(** * Case lifecycle flows of dispatch ([src/dispatch/case/flows.py])

    A shallow embedding of the case flows: the status transition
    dispatcher, the resource provisioning flow, the participant flow,
    the escalation of a case to an incident and the deletion flow.

    The flows are effectful Python: they read and write ORM objects,
    call the flows of other packages (ticket, group, storage, document,
    conversation, participant, incident) and plugin instances, log, and
    raise. They are embedded in a state-and-exception monad [M] over a
    [World]:

    - the ORM objects live in a heap indexed by primary key, so that a
      [case] variable is a reference and every attribute access reads the
      object as it is at that moment (the flows of other packages mutate
      the same objects);
    - every call that leaves this file is a [Call]; what it returns, what
      it does to the store and whether it raises is decided by an
      environment [Env], about which nothing is assumed;
    - every call, audit record, log line and commit is appended to a
      [trace], which the environment cannot touch. *)

From stdpp Require Import base gmap list strings functions.

(** ** Enumerations *)

(** [dispatch/enums.py] *)
Module Visibility.
Inductive t := open | restricted.
#[global] Instance visibility_eq_dec : EqDecision t.
Proof. solve_decision. Defined.
End Visibility.

(** [CaseStatus] is imported from [dispatch.case.models]; its four members
    are the ones the dispatcher compares against. *)
Module CaseStatus.
Inductive t := new | triage | escalated | closed.
#[global] Instance case_status_eq_dec : EqDecision t.
Proof. solve_decision. Defined.
End CaseStatus.

Module ParticipantRoleType.
Inductive t := participant | reporter | assignee | oncall.
#[global] Instance participant_role_type_eq_dec : EqDecision t.
Proof. solve_decision. Defined.
End ParticipantRoleType.

Inductive GroupAction := add_member.
Inductive GroupType := tactical.
Inductive StorageAction := add_members.
Inductive IncidentStatus := active.
Inductive DocumentResourceTypes := document_case.

(** The plugin kinds this file asks the registry for. *)
Inductive PluginType :=
  plugin_participant | plugin_conversation | plugin_oncall.

(** ** Objects *)

Definition PrimaryKey := nat.
Definition Timestamp := Z.

Record Project := { project_id : PrimaryKey; project_name : string }.

Record IndividualContact := { individual_email : string }.
Record TeamContact := { team_email : string }.

Record ParticipantRole := {
  role : ParticipantRoleType.t;
  role_active : bool
}.

Record Participant := {
  individual : IndividualContact;
  participant_roles : list ParticipantRole;
  participant_service_id : nat
}.

Record Group := { group_email : string }.
Record Ticket := { ticket_resource : string }.
Record Storage := { storage_resource : string }.
Record Document := { document_resource : string }.
Record Conversation := { channel_id : string; thread_id : string }.
Record Service := { external_id : nat }.
Record Plugin := { plugin_title : string }.

Record IncidentType := {
  incident_type_name : string;
  incident_type_project : Project
}.

Record CaseType := {
  incident_type : option IncidentType;
  oncall_service : option Service;
  case_template_document : option Document
}.

Record CasePriority := { page_assignee : bool }.

Record Incident := {
  incident_name : string;
  incident_project : Project;
  incident_tactical_group : option Group
}.

(** [IncidentCreate], with [reporter] the e-mail wrapped by
    [ParticipantUpdate(individual=IndividualContactRead(email=...))]. *)
Record IncidentCreate := {
  in_title : string;
  in_description : string;
  in_status : IncidentStatus;
  in_incident_type : IncidentType;
  in_incident_priority : CasePriority;
  in_project : Project;
  in_reporter : string
}.

(** A case. Its primary key is its address in the heap. [incidents] holds
    references: an incident is an object of its own, which the incident
    flows keep mutating after it is linked. *)
Record Case := {
  name : string;
  title : string;
  description : string;
  status : CaseStatus.t;
  visibility : Visibility.t;
  triage_at : option Timestamp;
  escalated_at : option Timestamp;
  closed_at : option Timestamp;
  project : Project;
  case_type : CaseType;
  case_priority : CasePriority;
  assignee : option Participant;
  ticket : option Ticket;
  groups : list Group;
  tactical_group : option Group;
  storage : option Storage;
  case_document : option Document;
  conversation : option Conversation;
  incidents : list PrimaryKey
}.

(** [CaseRead], of which the update flow reads the status only. *)
Record CaseRead := { read_status : CaseStatus.t }.

Definition set_triage_at (t : option Timestamp) (c : Case) : Case :=
  {| name := name c; title := title c; description := description c;
     status := status c; visibility := visibility c;
     triage_at := t; escalated_at := escalated_at c; closed_at := closed_at c;
     project := project c; case_type := case_type c;
     case_priority := case_priority c; assignee := assignee c;
     ticket := ticket c; groups := groups c;
     tactical_group := tactical_group c; storage := storage c;
     case_document := case_document c; conversation := conversation c;
     incidents := incidents c |}.

Definition set_escalated_at (t : option Timestamp) (c : Case) : Case :=
  {| name := name c; title := title c; description := description c;
     status := status c; visibility := visibility c;
     triage_at := triage_at c; escalated_at := t; closed_at := closed_at c;
     project := project c; case_type := case_type c;
     case_priority := case_priority c; assignee := assignee c;
     ticket := ticket c; groups := groups c;
     tactical_group := tactical_group c; storage := storage c;
     case_document := case_document c; conversation := conversation c;
     incidents := incidents c |}.

Definition set_closed_at (t : option Timestamp) (c : Case) : Case :=
  {| name := name c; title := title c; description := description c;
     status := status c; visibility := visibility c;
     triage_at := triage_at c; escalated_at := escalated_at c; closed_at := t;
     project := project c; case_type := case_type c;
     case_priority := case_priority c; assignee := assignee c;
     ticket := ticket c; groups := groups c;
     tactical_group := tactical_group c; storage := storage c;
     case_document := case_document c; conversation := conversation c;
     incidents := incidents c |}.

Definition set_status (s : CaseStatus.t) (c : Case) : Case :=
  {| name := name c; title := title c; description := description c;
     status := s; visibility := visibility c;
     triage_at := triage_at c; escalated_at := escalated_at c;
     closed_at := closed_at c;
     project := project c; case_type := case_type c;
     case_priority := case_priority c; assignee := assignee c;
     ticket := ticket c; groups := groups c;
     tactical_group := tactical_group c; storage := storage c;
     case_document := case_document c; conversation := conversation c;
     incidents := incidents c |}.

═══

WHAT IS BEING ASKED →
Your answer should repeat every entry exactly.

RESPONSE FOR THIS EXERCISE →
(** * Case lifecycle flows of dispatch ([src/dispatch/case/flows.py])

    A shallow embedding of the case flows: the status transition
    dispatcher, the resource provisioning flow, the participant flow,
    the escalation of a case to an incident and the deletion flow.

    The flows are effectful Python: they read and write ORM objects,
    call the flows of other packages (ticket, group, storage, document,
    conversation, participant, incident) and plugin instances, log, and
    raise. They are embedded in a state-and-exception monad [M] over a
    [World]:

    - the ORM objects live in a heap indexed by primary key, so that a
      [case] variable is a reference and every attribute access reads the
      object as it is at that moment (the flows of other packages mutate
      the same objects);
    - every call that leaves this file is a [Call]; what it returns, what
      it does to the store and whether it raises is decided by an
      environment [Env], about which nothing is assumed;
    - every call, audit record, log line and commit is appended to a
      [trace], which the environment cannot touch. *)

From stdpp Require Import base gmap list strings functions.

(** ** Enumerations *)

(** [dispatch/enums.py] *)
Module Visibility.
Inductive t := open | restricted.
#[global] Instance visibility_eq_dec : EqDecision t.
Proof. solve_decision. Defined.
End Visibility.

(** [CaseStatus] is imported from [dispatch.case.models]; its four members
    are the ones the dispatcher compares against. *)
Module CaseStatus.
Inductive t := new | triage | escalated | closed.
#[global] Instance case_status_eq_dec : EqDecision t.
Proof. solve_decision. Defined.
End CaseStatus.

Module ParticipantRoleType.
Inductive t := participant | reporter | assignee | oncall.
#[global] Instance participant_role_type_eq_dec : EqDecision t.
Proof. solve_decision. Defined.
End ParticipantRoleType.

Inductive GroupAction := add_member.
Inductive GroupType := tactical.
Inductive StorageAction := add_members.
Inductive IncidentStatus := active.
Inductive DocumentResourceTypes := document_case.

(** The plugin kinds this file asks the registry for. *)
Inductive PluginType :=
  plugin_participant | plugin_conversation | plugin_oncall.

(** ** Objects *)

Definition PrimaryKey := nat.
Definition Timestamp := Z.

Record Project := { project_id : PrimaryKey; project_name : string }.

Record IndividualContact := { individual_email : string }.
Record TeamContact := { team_email : string }.

Record ParticipantRole := {
  role : ParticipantRoleType.t;
  role_active : bool
}.

Record Participant := {
  individual : IndividualContact;
  participant_roles : list ParticipantRole;
  participant_service_id : nat
}.

Record Group := { group_email : string }.
Record Ticket := { ticket_resource : string }.
Record Storage := { storage_resource : string }.
Record Document := { document_resource : string }.
Record Conversation := { channel_id : string; thread_id : string }.
Record Service := { external_id : nat }.
Record Plugin := { plugin_title : string }.

Record IncidentType := {
  incident_type_name : string;
  incident_type_project : Project
}.

Record CaseType := {
  incident_type : option IncidentType;
  oncall_service : option Service;
  case_template_document : option Document
}.

Record CasePriority := { page_assignee : bool }.

Record Incident := {
  incident_name : string;
  incident_project : Project;
  incident_tactical_group : option Group
}.

(** [IncidentCreate], with [reporter] the e-mail wrapped by
    [ParticipantUpdate(individual=IndividualContactRead(email=...))]. *)
Record IncidentCreate := {
  in_title : string;
  in_description : string;
  in_status : IncidentStatus;
  in_incident_type : IncidentType;
  in_incident_priority : CasePriority;
  in_project : Project;
  in_reporter : string
}.

(** A case. Its primary key is its address in the heap. [incidents] holds
    references: an incident is an object of its own, which the incident
    flows keep mutating after it is linked. *)
Record Case := {
  name : string;
  title : string;
  description : string;
  status : CaseStatus.t;
  visibility : Visibility.t;
  triage_at : option Timestamp;
  escalated_at : option Timestamp;
  closed_at : option Timestamp;
  project : Project;
  case_type : CaseType;
  case_priority : CasePriority;
  assignee : option Participant;
  ticket : option Ticket;
  groups : list Group;
  tactical_group : option Group;
  storage : option Storage;
  case_document : option Document;
  conversation : option Conversation;
  incidents : list PrimaryKey
}.

(** [CaseRead], of which the update flow reads the status only. *)
Record CaseRead := { read_status : CaseStatus.t }.

Definition set_triage_at (t : option Timestamp) (c : Case) : Case :=
  {| name := name c; title := title c; description := description c;
     status := status c; visibility := visibility c;
     triage_at := t; escalated_at := escalated_at c; closed_at := closed_at c;
     project := project c; case_type := case_type c;
     case_priority := case_priority c; assignee := assignee c;
     ticket := ticket c; groups := groups c;
     tactical_group := tactical_group c; storage := storage c;
     case_document := case_document c; conversation := conversation c;
     incidents := incidents c |}.

Definition set_escalated_at (t : option Timestamp) (c : Case) : Case :=
  {| name := name c; title := title c; description := description c;
     status := status c; visibility := visibility c;
     triage_at := triage_at c; escalated_at := t; closed_at := closed_at c;
     project := project c; case_type := case_type c;
     case_priority := case_priority c; assignee := assignee c;
     ticket := ticket c; groups := groups c;
     tactical_group := tactical_group c; storage := storage c;
     case_document := case_document c; conversation := conversation c;
     incidents := incidents c |}.

Definition set_closed_at (t : option Timestamp) (c : Case) : Case :=
  {| name := name c; title := title c; description := description c;
     status := status c; visibility := visibility c;
     triage_at := triage_at c; escalated_at := escalated_at c; closed_at := t;
     project := project c; case_type := case_type c;
     case_priority := case_priority c; assignee := assignee c;
     ticket := ticket c; groups := groups c;
     tactical_group := tactical_group c; storage := storage c;
     case_document := case_document c; conversation := conversation c;
     incidents := incidents c |}.

Definition set_status (s : CaseStatus.t) (c : Case) : Case :=
  {| name := name c; title := title c; description := description c;
     status := s; visibility := visibility c;
     triage_at := triage_at c; escalated_at := escalated_at c;
     closed_at := closed_at c;
     project := project c; case_type := case_type c;
     case_priority := case_priority c; assignee := assignee c;
     ticket := ticket c; groups := groups c;
     tactical_group := tactical_group c; storage := storage c;
     case_document := case_document c; conversation := conversation c;
     incidents := incidents c |}.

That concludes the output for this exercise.